“Seeing Past the Future,” an online exhibition of works by 2019-2020 Pollock-Krasner Foundation grant recipients, will open on June 10. The project was conceived by Shimon Attie, the inaugural Charles C. Bergman Endowed Visiting Professor of Studio Art at Stony Brook University’s College of Arts and Sciences, in conjunction with the Pollock-Krasner House and Study Center.
In consultation with Norman L. Kleeblatt, a former curator at the Jewish Museum in New York, and with curatorial assistance from Talya Feldman, Attie has chosen a group of 29 artists who received Pollock-Krasner Foundation grants since the onset of the COVID-19 pandemic. Knowing firsthand the vulnerabilities and needs of living artists, Lee Krasner established the foundation to offer them vital assistance. Through the presentation of contemporary works by grant recipients, Attie hopes to underscore how Pollock and Krasner’s legacy remains vibrant and relevant and continues through the practice of numerous working artists today.
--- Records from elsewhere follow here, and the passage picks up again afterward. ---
(* ===== verification/Lanes.v ===== *)
(** * Lanes: the admission gates of [trnm-mempool]

    [lib.rs]: a bounded deduplicating queue and the two-lane gate built from two
    of them, with its membership caches, reserve rules, spillover and dequeue
    fairness.  Transaction ids are [u64] and counters [usize]; a [HashSet] is a
    [gset].  A method that takes [&mut self] returns the new state. *)

From stdpp Require Import base gmap list sorting strings.
From S2P Require Import Prelude.

Inductive AdmitOutcome := Accepted | Duplicate | Backpressured.
Inductive IngressClass := Normal | Critical.

#[export] Instance AdmitOutcome_eq_dec : EqDecision AdmitOutcome.
Proof. solve_decision. Defined.

Record LaneQosSnapshot := mkSnapshot {
  normal_queued : Z;
  critical_queued : Z;
  total_queued : Z;
  normal_headroom : Z;
  critical_headroom : Z;
  total_headroom : Z;
  fresh_normal_admissible : bool;
  fresh_critical_admissible : bool;
}.

Abbreviation usize_add := (saturating_add u64_max).
Definition saturating_sub (a b : Z) : Z := Z.max 0 (a - b).
Definition saturating_mul (m a b : Z) : Z := Z.min m (a * b).
(** [set.len()] and [set.is_empty()] *)
Definition set_len (s : gset Z) : Z := Z.of_nat (size s).
Definition set_is_empty (s : gset Z) : bool := set_len s =? 0.
(** [set.contains(&x)] and [queue.contains(&x)] *)
Definition set_has (x : Z) (s : gset Z) : bool := bool_decide (x ∈ s).
Definition queue_has (x : Z) (q : list Z) : bool := bool_decide (x ∈ q).

(** ** One queue *)

Record AdmissionGate := mkGate { capacity : Z; queue : list Z; seen : gset Z }.

Definition gate_new (cap : Z) : AdmissionGate := mkGate cap [] ∅.

Definition gate_admit (g : AdmissionGate) (tx_id : Z) : AdmitOutcome * AdmissionGate :=
  if capacity g <=? zlen (queue g) then (if set_has tx_id (seen g) then Duplicate else Backpressured, g)
  else if set_has tx_id (seen g) then (Duplicate, g)
  else (Accepted, mkGate (capacity g) (queue g ++ [tx_id]) ({[ tx_id ]} ∪ seen g)).

Definition gate_pop_ready (g : AdmissionGate) : option (Z * AdmissionGate) :=
  match queue g with
  | [] => None
  | id :: q =>
      let s := seen g ∖ {[ id ]} in
      let s := if is_empty q && negb (set_is_empty s) then ∅ else s in
      Some (id, mkGate (capacity g) q s)
  end.

(** ** Two lanes *)

Record LaneAdmissionGate := mkLanes {
  normal : AdmissionGate;
  critical : AdmissionGate;
  total_capacity : Z;
  seen_global : gset Z;
  critical_served_streak : Z;
  critical_burst_limit : Z;
  normal_has_dedicated_capacity : bool;
}.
The exhibition includes 50 works in a wide range of media, aesthetics and conceptual strategies. There is also a balance between representational works and those that are more abstract in nature. All, however, were created before the pandemic’s inception. It may be tempting to conclude that many of them in some way prefigure the catastrophe that followed. Rather than deny this implication, Attie’s intention is to acknowledge and welcome the challenges it poses.
“We are excited to host this, our first virtual exhibition of contemporary art,” said Helen A. Harrison, Pollock-Krasner House and Study Center’s Eugene V. and Clare E. Thaw Director. “It allows us to pay tribute to the Pollock-Krasner Foundation’s support for outstanding artists internationally, to reach a wide audience and to highlight the museum’s commitment to promoting creativity in all its forms.”
Seeing Past the Future will be accompanied by a Zoom panel discussion on Sunday, June 13 at 3 pm, when Attie and Kleeblatt will be joined by Jeanne Wolff-Bernstein, a distinguished psychoanalyst with a practice in Vienna, Austria, and Romanian artist Cătălina Nistor, whose work is included in the exhibition. They will discuss the exhibition in relation to the concept of sideshadowing, a theory that reminds us that every present moment, every event — major and minor — is dense with a wide variety of complex and sometimes contradictory futures.
The event is free, but registration is required.